Apart from dignitaries, there were photos of Vikas Dubey with BJP MLAs Abhijeet Sanga and Bhagwati Sagar – although both deny patronising Vikas Dubey.

When his wife contested zilla parishad elections, Vikas Dubey proudly posed with the BSP MP Brijesh Pathak, who is a minister for law and justice under Yogi Adityanath. Of course, Pathak will deny links with Vikas Dubey just as the two BJP MLAs did. But the shooting of Vikas Dubey has proved very convenient for all these dignitaries and tainted police officers like Vinay Tiwari whom another police officer accused of being a mole of Vikas Dubey. This officer, Devender Mishra wrote to the then Sr SSP Anant Deo Tiwari accusing the then SHO of being a mole but the senior Tiwari ignored the letter, allegedly culminating in the death of eight policemen on July 2.

It is the state itself which has flouted the Constitution to turn Ulta Pradesh into a police state.

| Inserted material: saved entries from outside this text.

Lemma uniform_widget_active (ss : session_state) :
  uniform_widget ss ∈ active_widgets ss.
Proof. unfold active_widgets. rewrite !elem_of_cons. auto. Qed.

Lemma size_widget_active (ss : session_state) :
  size_widget ss ∈ active_widgets ss.
Proof. unfold active_widgets. rewrite !elem_of_cons. auto 6. Qed.

(** A choice in one box leaves what is stored for another as it was. *)
Lemma user_selects_other (ss : session_state) (ws : gmap str name)
    (w k : str) (v : name) :
  w <> k -> k ∈ active_widgets ss ->
  user_selects ss ws w v !! k = ws !! k.
Proof.
  intros Hne Hk. unfold user_selects.
  rewrite lookup_insert_ne by exact Hne.
  apply end_of_run_active. exact Hk.
Qed.

Lemma pattern_widget_not_uniform (ss : session_state) :
  pattern_widget ss <> uniform_widget ss.
Proof. unfold pattern_widget, uniform_widget, widget_key. discriminate. Qed.

Lemma pattern_widget_not_size (ss : session_state) :
  pattern_widget ss <> size_widget ss.
Proof. unfold pattern_widget, size_widget, widget_key. discriminate. Qed.

Lemma uniform_widget_not_size (ss : session_state) :
  uniform_widget ss <> size_widget ss.
Proof. unfold uniform_widget, size_widget, widget_key. discriminate. Qed.

Lemma uniform_stale (m : master) (ss : session_state)
    (ws ws' : gmap str name) :
  ws' !! uniform_widget ss = ws !! uniform_widget ss ->
  selected_uniform m ss ws ∉ uniform_options m ss ws' ->
  selected_uniform m ss ws' = Val placeholder.
Proof.
  intros Hk Hout. unfold selected_uniform, uniform_options in *.
  eapply (selectbox_stale ws); [exact Hk | exact Hout].
Qed.
(** X2. After [rag_addResource l] the lookup of [l] finds a node of
    that lock: the new node at the tail, without assignment edge, when
    [l] had none, and otherwise the node it found before, so that a
    second node of a lock is never found.  The lookups of every other
    lock, the nodes that were there and the thread nodes are
    unchanged. *)
Theorem X2_addResource_lookup l l' g :
  (∃ j r, rag_getResource l (rag_addResource l g) = Some j ∧
          resources (rag_addResource l g) !! j = Some r ∧ res_lock r = l) ∧
  (rag_getResource l g = None →
     rag_getResource l (rag_addResource l g) = Some (length (resources g)) ∧
     resources (rag_addResource l g) !! length (resources g) =
       Some (mk_resource None l false) ∧
     rag_isAssigned l (rag_addResource l g) = Some false) ∧
  (is_Some (rag_getResource l g) →
     rag_getResource l (rag_addResource l g) = rag_getResource l g ∧
     rag_isAssigned l (rag_addResource l g) = rag_isAssigned l g) ∧
  (l' ≠ l → rag_getResource l' (rag_addResource l g) = rag_getResource l' g) ∧
  (∀ j r, resources g !! j = Some r →
          resources (rag_addResource l g) !! j = Some r) ∧
  length (resources (rag_addResource l g)) = S (length (resources g)) ∧
  threads (rag_addResource l g) = threads g.
Proof.
  assert (is_Some (rag_getResource l (rag_addResource l g))) as [j Hj].
  { rewrite getResource_addResource. destruct (rag_getResource l g); [done|].
    by rewrite decide_True. }
  split.
  { pose proof Hj as (r & Hr & Hl)%scan_resources_Some. by exists j, r. }
  split.
  { intros Hnone. unfold rag_isAssigned.
    rewrite getResource_addResource, Hnone, decide_True by done. simpl.
    by rewrite list_lookup_middle. }
  split.
  { intros [k Hk]. unfold rag_isAssigned.
    rewrite getResource_addResource, Hk. split; [done|]. simpl.
    pose proof Hk as (r & Hr & _)%scan_resources_Some.
    by rewrite (lookup_app_l_Some _ _ _ _ Hr), Hr. }
  split.
  { intros Hne. rewrite getResource_addResource.
    destruct (rag_getResource l' g); [done|]. by rewrite decide_False. }
  split.
  { intros k r Hk. simpl. by apply lookup_app_l_Some. }
  split; [|done]. simpl. rewrite length_app. simpl. lia.
Qed.

Lemma isAssigned_alter o l l' j g :
  rag_getResource l g = Some j →
  rag_isAssigned l'
    (with_resources (alter (set_assignment o) j (resources g)) g) =
  if decide (l' = l) then Some (bool_decide (o ≠ None)) else rag_isAssigned l' g.
Proof.
  intros Hj. pose proof Hj as (r & Hr & Hl)%scan_resources_Some.
  unfold rag_isAssigned. rewrite getResource_alter by done.
  destruct (decide (l' = l)) as [->|Hne].
  - rewrite Hj. simpl. by rewrite list_lookup_alter_eq, Hr.
  - destruct (rag_getResource l' g) as [k|] eqn:Hk; [|done]. simpl.
    pose proof Hk as (r' & Hr' & Hl')%scan_resources_Some.
    rewrite list_lookup_alter_ne; [done|]. intros ->. congruence.
Qed.
(** * Tasmota version checker: a shallow embedding of
      [src/tasmotaVersionChecker.ts] and the properties of its version
      parsing, ordering, persistence and polling cycle.

    The TypeScript class [TasmotaVersionChecker] keeps the last known
    Tasmota release in [lastTasmotaVersion], loads it from
    [/userdata/tasmota.ver] when it is constructed, and on every timer tick
    runs [checkTasmotaReleases]: one HTTPS request, one comparison, and on a
    newer release one flow-card trigger and one file write.

    The embedding keeps the source's data: version fields are JavaScript
    numbers (here: the non-negative integral doubles and [Infinity], which is
    all that [Number] of a digit string can yield), strings are character
    lists (the pattern tells apart only [v], [.] and the digits [0-9]; every
    other character, whatever its code, is just another character), and
    the effects (logging, the trigger card, the file, the HTTPS request,
    exceptions) are threaded through a small monad. *)

From Stdlib Require Import Arith NArith Ascii String List Bool Lia.
Import ListNotations.

Set Warnings "-register-all".

Local Open Scope string_scope.
Local Open Scope N_scope.

(** ** JavaScript numbers that version fields can hold *)

Module JSNumber.

(** [Number(digits)] yields the double nearest to the decimal value, or
    [Infinity].  [Fin n] stands for the double whose value is the integer
    [n]; it is a value of the language when [is_double n] holds. *)
Inductive number : Type :=
| Fin (n : N)
| Infinity.

Definition number_eqb (a b : number) : bool :=
  match a, b with
  | Fin x, Fin y => x =? y
  | Infinity, Infinity => true
  | _, _ => false
  end.

(** [a < b] on these numbers (no NaN arises from digit strings). *)
Definition number_ltb (a b : number) : bool :=
  match a, b with
  | Fin x, Fin y => x <? y
  | Fin _, Infinity => true
  | Infinity, _ => false
  end.

(** Round to nearest, ties to even, on a 53-bit significand; values that
    round to [2^1024] or more overflow to [Infinity]. *)
Definition round53 (m : N) : number :=
  if m <? 2 ^ 53 then Fin m
  else
    let e := N.log2 m - 52 in
    let q := m / 2 ^ e in
    let r := m mod 2 ^ e in
    let h := 2 ^ (e - 1) in
    let q' := if (h <? r) || ((r =? h) && N.odd q) then q + 1 else q in
    let v := q' * 2 ^ e in
    if 2 ^ 1024 <=? v then Infinity else Fin v.

Definition is_double (n : N) : bool := number_eqb (round53 n) (Fin n).

(** *** Decimal digits *)

Definition is_digit (c : ascii) : bool :=
  let n := N_of_ascii c in (48 <=? n) && (n <=? 57).

Definition digit_val (c : ascii) : N := N_of_ascii c - 48.

Definition digit_char (d : N) : ascii := ascii_of_N (48 + d).

Fixpoint all_digits (s : string) : bool :=
  match s with
  | EmptyString => true
  | String c r => is_digit c && all_digits r
  end.

(** The mathematical value of a digit string, most significant digit
    first. *)
Fixpoint digits_value_from (acc : N) (s : string) : N :=
  match s with
  | EmptyString => acc
  | String c r => digits_value_from (10 * acc + digit_val c) r
  end.

Definition digits_value (s : string) : N := digits_value_from 0 s.

(** [Number(s)] for a string of decimal digits: the value, correctly
    rounded. *)
Definition Number (s : string) : number := round53 (digits_value s).

(** The decimal digits of [n], most significant first; [fuel] bounds the
    number of digits and [acc] collects the digits already produced. *)
Fixpoint decimal_aux (fuel : nat) (n : N) (acc : string) : string :=
  match fuel with
  | O => acc
  | S f =>
      let acc' := String (digit_char (n mod 10)) acc in
      if n <? 10 then acc' else decimal_aux f (n / 10) acc'
  end.

Definition decimal (n : N) : string :=
  decimal_aux (S (N.to_nat (N.log2 n))) n "".

(** Number of decimal digits of [n] ([1] for [0]). *)
Definition num_digits (n : N) : nat := String.length (decimal n).

(** *** Number::toString, radix 10

    For a finite non-zero [x] the language picks integers [n], [k], [s] with
    [k] as small as possible such that [s * 10^(n-k)] converts back to [x],
    taking the [s] closest to [x] (the even one on a tie).  For an integral
    [x] the candidates with [k] significant digits are the two multiples of
    [10^j] around [x], where [j] counts the dropped digits. *)

Definition candidate (x p : N) : option N :=
  let lo := (x / p) * p in
  let hi := lo + p in
  let ok v := number_eqb (round53 v) (Fin x) in
  match ok lo, ok hi with
  | true, true =>
      if x - lo <? hi - x then Some lo
      else if hi - x <? x - lo then Some hi
      else if N.even (x / p) then Some lo else Some hi
  | true, false => Some lo
  | false, true => Some hi
  | false, false => None
  end.

(** Try to drop [j] digits, then [j-1], ..., then none. *)
Fixpoint shortest (x : N) (j : nat) : N :=
  match candidate x (10 ^ N.of_nat j) with
  | Some v => v
  | None =>
      match j with
      | O => x
      | S j' => shortest x j'
      end
  end.

(** The digits [s] of the language's definition: [v] without its trailing
    zeros. *)
Fixpoint strip_zeros (fuel : nat) (v : N) : N :=
  match fuel with
  | O => v
  | S f => if (v mod 10 =? 0) && (0 <? v) then strip_zeros f (v / 10) else v
  end.

(** With more than 21 digits: one digit, the remaining digits of [s] after
    a point if there are any, then [e+] and the exponent [n - 1]. *)
Definition exponent_form (v : N) : string :=
  let n := num_digits v in
  let s := decimal (strip_zeros n v) in
  let e := "e+" ++ decimal (N.of_nat (Nat.pred n)) in
  match s with
  | String d EmptyString => String d e
  | String d rest => String d ("." ++ rest ++ e)
  | EmptyString => e
  end.
(** * TradeFlux matcher: a shallow embedding of [trading-engine.ts]

    The engine is a single mutable object ([TradingEngine]) that owns an
    [OrderStorage].  Both classes are embedded as state-passing functions in
    a small state-and-exception monad.  Order objects live in an object store
    ([heap]) and the per-ticker arrays of the storage hold references into it,
    exactly as the JavaScript arrays hold references to the order objects that
    [addOrder] and [matchOrder] mutate in place.

    Numbers.  The fields [quantity], [price], [shares], ... are JavaScript
    numbers, that is IEEE 754 binary64 values; they are the primitive floats
    of Rocq ([float]), with their rounding, their infinities, their two
    zeros and NaN.  The readings of [Date.now()] and the two counters are
    integers that a binary64 value holds exactly; they are modelled as
    integers.

    Strings.  A JavaScript string is represented by the bytes of its UTF-8
    encoding (a lone surrogate by the three bytes of its generalised
    encoding), so that two strings are equal exactly when their
    representations are.

    The ledger.  [portfolioPositions] is a plain object, and [obj[key]] also
    finds what the object inherits from [Object.prototype]; the members of
    [Object.prototype] and the properties that the engine writes on them are
    part of the state.  The methods are strict code (they are the body of a
    class), where writing a property of a primitive value raises a
    [TypeError]. *)

From Stdlib Require Import Ascii String QArith ZArith Lia Floats.
From Stdlib Require Import Sorting.Sorted Sorting.Permutation.
From stdpp Require Import base list strings gmap pretty.

Local Open Scope string_scope.
Local Open Scope list_scope.
Local Open Scope nat_scope.

(** ** Data model ([types/index.ts]) *)

(** [const MAX_TICKERS = 1024] *)
Definition MAX_TICKERS : nat := 1024.

Inductive OrderType := buy | sell.
Inductive OrderStatus := pending | matched | partial | canceled.

Global Instance OrderType_eq_dec : EqDecision OrderType.
Proof. solve_decision. Defined.
Global Instance OrderStatus_eq_dec : EqDecision OrderStatus.
Proof. solve_decision. Defined.

(** [interface Order]; the field [id] is called [oid] here. *)
Record Order := mkOrder {
  oid : string;
  type : OrderType;
  tickerSymbol : string;
  quantity : float;
  price : float;
  timestamp : Z;
  status : OrderStatus;
  remainingQuantity : float
}.

(** [interface Transaction] *)
Record Transaction := mkTransaction {
  tx_id : string;
  buyOrderId : string;
  sellOrderId : string;
  tx_tickerSymbol : string;
  tx_quantity : float;
  tx_price : float;
  tx_timestamp : Z
}.

(** [interface PortfolioPosition] *)
Record PortfolioPosition := mkPosition {
  symbol : string;
  shares : float;
  averageBuyPrice : float;
  currentValue : float
}.

(** An element [{ symbol, index }] of [OrderStorage.tickerToIndex]. *)
Record TickerEntry := mkEntry {
  entry_symbol : string;
  entry_index : nat
}.

(** A reference to an [Order] object: its position in the object store. *)
Abbreviation ref := nat.

(** The private fields of [class OrderStorage]. *)
Record OrderStorageState := mkStorage {
  buyOrders : list (list ref);
  sellOrders : list (list ref);
  tickerToIndex : list TickerEntry;
  nextIndex : nat
}.

(** The three properties that [updatePortfolio] assigns. *)
Inductive Field := Shares | AverageBuyPrice | CurrentValue.

(** The properties among those three that have been written on an object
    that is not a position ([None]: the object has no such property of its
    own). *)
Record Expando := mkExpando {
  x_shares : option float;
  x_averageBuyPrice : option float;
  x_currentValue : option float
}.
Definition noExpando : Expando := mkExpando None None None.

This fact has been vindicated by the Additional Director General of Police (law and order) declaring on September 16, 2017: "Encounters are conducted as per the desires of the government, expectations of the public, and according to the Constitution and legal power given to the police." This worthy has ignored the fact that the former CJI who headed the National Human Rights Commission in 1997 declared that policemen who indulged in fake encounters were deprived of their protection and had to be tried as common suspects according to the provisions of the Indian Penal Code and Criminal Procedure Code. The only exceptions being when they shot a criminal in self-defence or while trying to prevent the escape of a gangster.

Of course, the police in Ulta Pradesh will claim Vikas Dubey forfeited his life while trying to escape. A conclusion which all the probe panels may find impossible to rebut.

The writer holds a Ph.D in Media Law and is a journalist-cum-lawyer of the Bombay High Court.